Broadband X-ray observations of the periodic optical source ZTF J185139.81+171430.3 and its identification as a massive intermediate polar

TL;DR

This study uses broadband X-ray observations from multiple telescopes to identify ZTF J1851 as a massive intermediate polar white dwarf system with a 12.264-minute spin period, providing insights into its accretion processes and mass.

Contribution

The paper presents the first broadband X-ray characterization of ZTF J1851, confirming its nature as a massive intermediate polar and estimating its white dwarf mass range.

Findings

ZTF J1851 is an intermediate polar with a 12.264 min spin period.

The white dwarf mass is estimated between 1.07 and 1.32 solar masses.

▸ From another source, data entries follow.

(* ===== verification/InternalWorker.v ===== *)
(** * The internal worker (outbox/internal_worker.py)

    [process_one] for database-only handlers: claim, handler in a savepoint,
    transition and commit, in one transaction. *)

From S2P Require Import Prelude Regex PyValues AuditTrail Events Outbox Delivery LeasedOutbox OutboxOperations OutboxLifecycle.

Section internal.
(** [D] is the rest of the database, which handlers change; a handler works
    inside the worker's transaction and leaves the outbox rows alone. *)
Context {D : Type} (handle : str → DomainEvent → D → res pyexn D).

(** [InternalOutboxWorker.__init__]. *)
Definition worker_event_types (handlers : list str) : res pyexn (list str) :=
  require (bool_decide (handlers ≠ []) && forallb (fullmatch SNAKE_CASE_PATTERN) handlers)
    (ValueError "register at least one handler with a safe event name");;
  Ok handlers.

(** What the transaction leaves on commit; an exception rolls it back, so does
    an early return. [clock] is the claim's time, [retry_now] and [done_now] the
    times at which the transition is made. *)
Definition process_one (event_types : list str) (settings : OutboxWorkerSettings)
    (uniform : Z → timedelta) (clock retry_now done_now : datetime) (locked : gset uuid)
    (s : D * table Msg.t) : res pyexn (bool * (D * table Msg.t)) :=
  let '(d, t) := s in
  max ← repository_max_attempts (PInt (max_attempts settings));
  '(messages, t1) ← claim_batch max clock locked (PInt 1) None (PTuple (PStr <$> event_types)) t;
  match messages with
  | [] => Ok (false, s)
  | row :: _ =>
      '(changed, s') ←
        match event ← to_event row; handle (Msg.event_type row) event d with
        | Err _ =>
            delay ← next_delay uniform (Msg.attempts row)
                      (worker_outcome RETRY "internal_handler_failed") settings;
            '(changed, t2) ← mark_failed (Msg.id row) (PStr (lit "internal_handler_failed"))
                               (aware (retry_now + delay)) t1;
            Ok (changed, (d, t2))
        | Ok d' =>
            match mark_published done_now (Msg.id row) None t1 with
            | (Ok changed, t2) => Ok (changed, (d', t2))
            | (Err e, _) => Err e
            end
        end;
      require changed (RuntimeError "ordinary outbox transition was not applied");;
      Ok (true, s')
  end.

(** ** Lemmas *)

(** A row just claimed, marked in the same transaction. *)
Lemma mark_published_claimed clock now m t :
  Msg.claim_token m = None →
  mark_published clock (Msg.id m) None (put (claim_ordinary now m) t) =
  (Ok true, put (claim_ordinary now m <| Msg.status := PUBLISHED |> <| Msg.claimed_at := None |>
                   <| Msg.published_at := Some clock |> <| Msg.last_error_code := None |>)
              (put (claim_ordinary now m) t)).
Proof.
  intros Ht. unfold mark_published. unfold put at 1.
  change (row_id (claim_ordinary now m)) with (Msg.id m). rewrite lookup_insert_eq.
  rewrite (bool_decide_eq_false_2 (_ = PUBLISHED)) by done.
  rewrite (bool_decide_eq_false_2 (Msg.claim_token _ ≠ None)) by (rewrite <-Ht; tauto).
  rewrite bool_decide_eq_false_2 by tauto.
  change (or_default None (aware clock)) with (aware clock). by rewrite require_utc_aware.
Qed.

Lemma mark_failed_claimed code at_ now m t :
  Outbox.validate_error_code (PStr code) = Ok code →
  mark_failed (Msg.id m) (PStr code) (aware at_) (put (claim_ordinary now m) t) =
  Ok (true, put (fail_message code at_ (claim_ordinary now m)) (put (claim_ordinary now m) t)).
Proof.
  intros Hc. unfold mark_failed. rewrite Hc. cbn [mbind res_bind]. rewrite require_utc_aware.
  cbn [mbind res_bind]. unfold put at 1.
  change (row_id (claim_ordinary now m)) with (Msg.id m). rewrite lookup_insert_eq. done.
Qed.

Lemma put_put {R} `{Keyed R} (r r' : R) t : row_id r = row_id r' → put r (put r' t) = put r t.
Proof. intros He. unfold put. rewrite He. apply insert_insert_eq. Qed.

Lemma validate_types types :
  types ≠ [] → Forall (λ n, fullmatch SNAKE_CASE_PATTERN n = true ∧ (length n ≤ 100)%nat) types →
  validate_event_types (PTuple (PStr <$> types)) = Ok (Some types).
Proof.
  intros Hne Hall. unfold validate_event_types.
  destruct types as [|n ns]; [done|]. cbn [fmap list_fmap].
  match goal with |- traverse ?f ?l ≫= _ = _ => assert (traverse f l = Ok (n :: ns)) as -> end; [|done].
  apply traverse_Forall2. change (Forall2 (λ x y, validate_pattern SNAKE_CASE_PATTERN (Some 100%nat) "event_types must contain safe event names" x = Ok y) (PStr <$> (n :: ns)) (n :: ns)).
  apply Forall2_fmap_l, Forall_Forall2_diag. eapply Forall_impl; [exact Hall|].
  intros s Hs. apply type_name_iff. split; [done|exact Hs].
Qed.

(** The claim of a batch of one. *)
Lemma claim_one v max clock locked types t ms t1 :
  repository_max_attempts v = Ok max → table_ok t →
  claim_batch max clock locked (PInt 1) None (PTuple (PStr <$> types)) t = Ok (ms, t1) →
  types ≠ [] → Forall (λ n, fullmatch SNAKE_CASE_PATTERN n = true ∧ (length n ≤ 100)%nat) types →
  (ms = [] ∧ ∀ k m, t !! k = Some m → k ∉ locked →
     batch_claimable max (Some types) clock t m = false) ∨
  ∃ m, ms = [claim_ordinary clock m] ∧ t1 = put (claim_ordinary clock m) t ∧
    t !! Msg.id m = Some m ∧ Msg.id m ∉ locked ∧ batch_claimable max (Some types) clock t m = true.
Proof.
  intros Hmax Hok H Hne Hall. unfold claim_batch in H. rewrite (validate_types _ Hne Hall) in H.
  cbn [mbind res_bind or_default default] in H. rewrite require_utc_aware in H.
  cbn [mbind res_bind] in H. apply bind_Ok in H as (l & Hl & H).
  apply validate_int_range_Ok in Hl as [[= <-] _]. injection H as <- <-.
  remember (select_for_update _ _ _ _ _) as sel eqn:Hsel.
  pose proof (length_select_for_update locked (batch_claimable max (Some types) clock t)
    batch_order 1 t ltac:(lia)) as Hlen. rewrite <-Hsel in Hlen.
  assert (Hin : ∀ m, m ∈ sel → t !! Msg.id m = Some m ∧ Msg.id m ∉ locked ∧
    batch_claimable max (Some types) clock t m = true).
  { intros m Hm. rewrite Hsel in Hm. by apply elem_of_select_for_update in Hm as (? & ? & ?). }
  destruct sel as [|m [|? ?]]; [left|right|cbn in Hlen; lia].
  - split; [done|]. intros k m Hk Hl. apply not_true_iff_false. intros Hc.
    pose proof (Hok _ _ Hk) as <-.
    destruct (select_for_update_prefix locked _ batch_order 1 t m Hok Hc Hk Hl) as [Hm|[Hn _]];
      rewrite <-Hsel in *; [by apply not_elem_of_nil in Hm|done].
  - exists m. destruct (Hin m) as (? & ? & ?); [by left|]. by split_and!.
Qed.

(** ** Properties *)

(** One call of the internal worker is atomic and never fails: with
    validated settings and registered names of at most 100 characters it either
    finds nothing to do and changes nothing, or takes one waiting event of its
    types whose predecessors are published, and commits exactly one of two
    results - the handler's changes together with the published row, or, if the
    stored event is invalid or the handler raises, none of the handler's changes
    and the row failed with the stable error code, due again at least one second
    later. In both cases the attempt is counted. *)
Theorem internal_worker_atomic handlers types s0 settings uniform clock retry_now done_now locked d t :
  worker_event_types handlers = Ok types → Forall (λ n, (length n ≤ 100)%nat) types →
  validate_settings s0 = Ok settings → table_ok t → (∀ k m, t !! k = Some m → row_ok m) →
  let run := process_one types settings uniform clock retry_now done_now locked (d, t) in
  run = Ok (false, (d, t)) ∨
  ∃ m m' d', run = Ok (true, (d', <[Msg.id m := m']> t)) ∧ t !! Msg.id m = Some m ∧
    batch_claimable (max_attempts settings) (Some types) clock t m = true ∧
    Msg.attempts m' = Msg.attempts m + 1 ∧ Msg.claimed_at m' = None ∧
    match event ← to_event m; handle (Msg.event_type m) event d with
    | Ok d1 => d' = d1 ∧ Msg.status m' = PUBLISHED ∧ Msg.published_at m' = Some done_now
    | Err _ => d' = d ∧ Msg.status m' = FAILED ∧ retry_now + seconds 1 ≤ Msg.available_at m' ∧
               Msg.last_error_code m' = Some (lit "internal_handler_failed")
    end.
Proof.
  intros Hty Hlen (-> & Hset & _)%validate_settings_Ok Hok Hrow run.
  unfold worker_event_types in Hty. res_inv. injection Hty as ->. bool_inv.
  assert (Hall : Forall (λ n, fullmatch SNAKE_CASE_PATTERN n = true ∧ (length n ≤ 100)%nat) types).
  { apply Forall_and. split; [|done]. apply Forall_forall. intros n Hn.
    match goal with H : forallb _ _ = true |- _ => apply (proj1 (forallb_forall _ _) H) end.
    by apply list_elem_of_In. }
  unfold run, process_one.
  assert (Hmax : repository_max_attempts (PInt (max_attempts s0)) = Ok (max_attempts s0)).
  { unfold repository_max_attempts, validate_int_range. cbn [as_int].
    rewrite (proj2 (Z.leb_le 1 _)), (proj2 (Z.leb_le _ 100)) by lia. done. }
  rewrite Hmax. cbn [mbind res_bind].
  destruct (claim_batch _ _ _ _ _ _ t) as [[ms t1]|e] eqn:Hc.
  2: { exfalso. unfold claim_batch in Hc. rewrite validate_types in Hc by done.
       cbn [mbind res_bind] in Hc. change (or_default None (aware clock)) with (aware clock) in Hc.
       rewrite require_utc_aware in Hc. done. }
  destruct (claim_one _ _ _ _ _ _ _ _ Hmax Hok Hc) as [[-> _]|(m & -> & -> & Hm & _ & Hcl)]; [done..|by left|].
  right. exists m. cbn [mbind res_bind].
  assert (Htok : Msg.claim_token m = None) by (unfold batch_claimable in Hcl; by bool_inv).
  change (Msg.event_type (claim_ordinary clock m)) with (Msg.event_type m).
  change (Msg.id (claim_ordinary clock m)) with (Msg.id m).
  change (to_event (claim_ordinary clock m)) with (to_event m).
  destruct (to_event m ≫= _) as [d1|e].
  - rewrite (mark_published_claimed _ _ _ _ Htok), put_put by done.
    do 2 eexists. split_and!; done.
  - unfold next_delay. destruct (Hrow _ _ Hm) as [_ Hatt _ _ _ _].
    change (Msg.attempts (claim_ordinary clock m)) with (Z.succ (Msg.attempts m)).
    rewrite (proj2 (Z.ltb_ge _ _)) by lia. cbn [negb require mbind res_bind].
    rewrite mark_failed_claimed, put_put by done. cbn [mbind res_bind require].
    do 2 eexists. split_and!; try done. cbn. lia.
Qed.
End internal.

Definition demo_row : Msg.t :=
  Msg.New 1 11 (lit "k1") (lit "order_placed") (lit "order") 9 1 (seconds 100)
    [(PStr (lit "total"), PInt 5)] PENDING 0 (seconds 100) None None None None None None ∅ 5 None.

Lemma demo_row_ok : row_ok demo_row.
Proof. split; cbn; try lia; try (by split; intros []); try (split; [by intros []|done]). by intros []. Qed.

Lemma internal_worker_atomic_witness :
  ∃ m m' d', process_one (D:=Z) (λ _ _ d, Ok (d + 1)) [lit "order_placed"] default_settings
      (λ c, seconds c) (seconds 500) (seconds 501) (seconds 502) ∅ (0, {[1 := demo_row]})
    = Ok (true, (d', <[Msg.id m := m']> {[1 := demo_row]})) ∧ Msg.status m' = PUBLISHED.
Proof.
  destruct (internal_worker_atomic (D:=Z) (λ _ _ d, Ok (d + 1)) [lit "order_placed"]
    [lit "order_placed"] default_settings default_settings (λ c, seconds c) (seconds 500)
    (seconds 501) (seconds 502) ∅ 0 {[1 := demo_row]})
    as [H|(m & m' & d' & H & Hm & _ & _ & _ & Hres)].
  - vm_compute. reflexivity.
  - repeat constructor; cbn; lia.
  - vm_compute. reflexivity.
  - intros k r [<- <-]%lookup_singleton_Some. reflexivity.
  - intros k r [<- <-]%lookup_singleton_Some. apply demo_row_ok.
  - exfalso. revert H. vm_compute. discriminate.
  - exists m, m', d'. split; [exact H|]. apply lookup_singleton_Some in Hm as [_ <-].
    vm_compute in Hres. exact (proj1 (proj2 Hres)).
Defined.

The X-ray spectrum shows a hot plasma and Fe K-alpha line, indicating accretion processes.

Abstract

We present X-ray observations of the periodic optical source ZTF J185139.81+171430.3 (hereafter ZTF J1851) by the XMM, NICER and NuSTAR telescopes. The source was initially speculated to be a white dwarf (WD) pulsar system due to its short period ($P\sim12$ min) and highly-modulated optical lightcurves. Our observations revealed a variable X-ray counterpart extending up to 40 keV with an X-ray luminosity of $L_X \sim 3\times10^{33}$ erg s$^{-1}$ (0.3--40 keV). Utilizing timing data from XMM and NICER, we detected a periodic signal at $P_{\rm spin}=12.2640(7)\pm0.0583$ min with $>6\sigma$ significance. The pulsed profile displays $\sim 25\%$ and $\sim10\%$ modulation in the 0.3--2 and 2--10 keV bands, respectively. Broadband X-ray spectra are best characterized by an absorbed optically-thin thermal plasma model with $kT \approx 25$ keV and a Fe K-$\alpha$ fluorescent line at 6.4 keV. The bright and hard X-ray emission rules out the possibility of a WD pulsar or ultra-compact X-ray binary. The high plasma temperature and Fe emission lines suggest that ZTF J1851 is an intermediate polar spinning at 12.264 min. We employed an X-ray spectral model composed of the accretion column emission and X-ray reflection to fit the broadband X-ray spectra. Assuming spin equilibrium between the WD and the inner accretion disk, we derived a WD mass range of $M_{\rm WD}=(1.07\rm{-}1.32)M_{\odot}$ exceeding the mean WD mass of IPs ($\langle M_{\rm WD} \rangle = 0.8 M_\odot)$. Our findings illustrate that follow-up broadband X-ray observations could provide unique diagnostics to elucidate the nature of periodic optical sources anticipated to be detected in the upcoming Rubin all-sky optical surveys.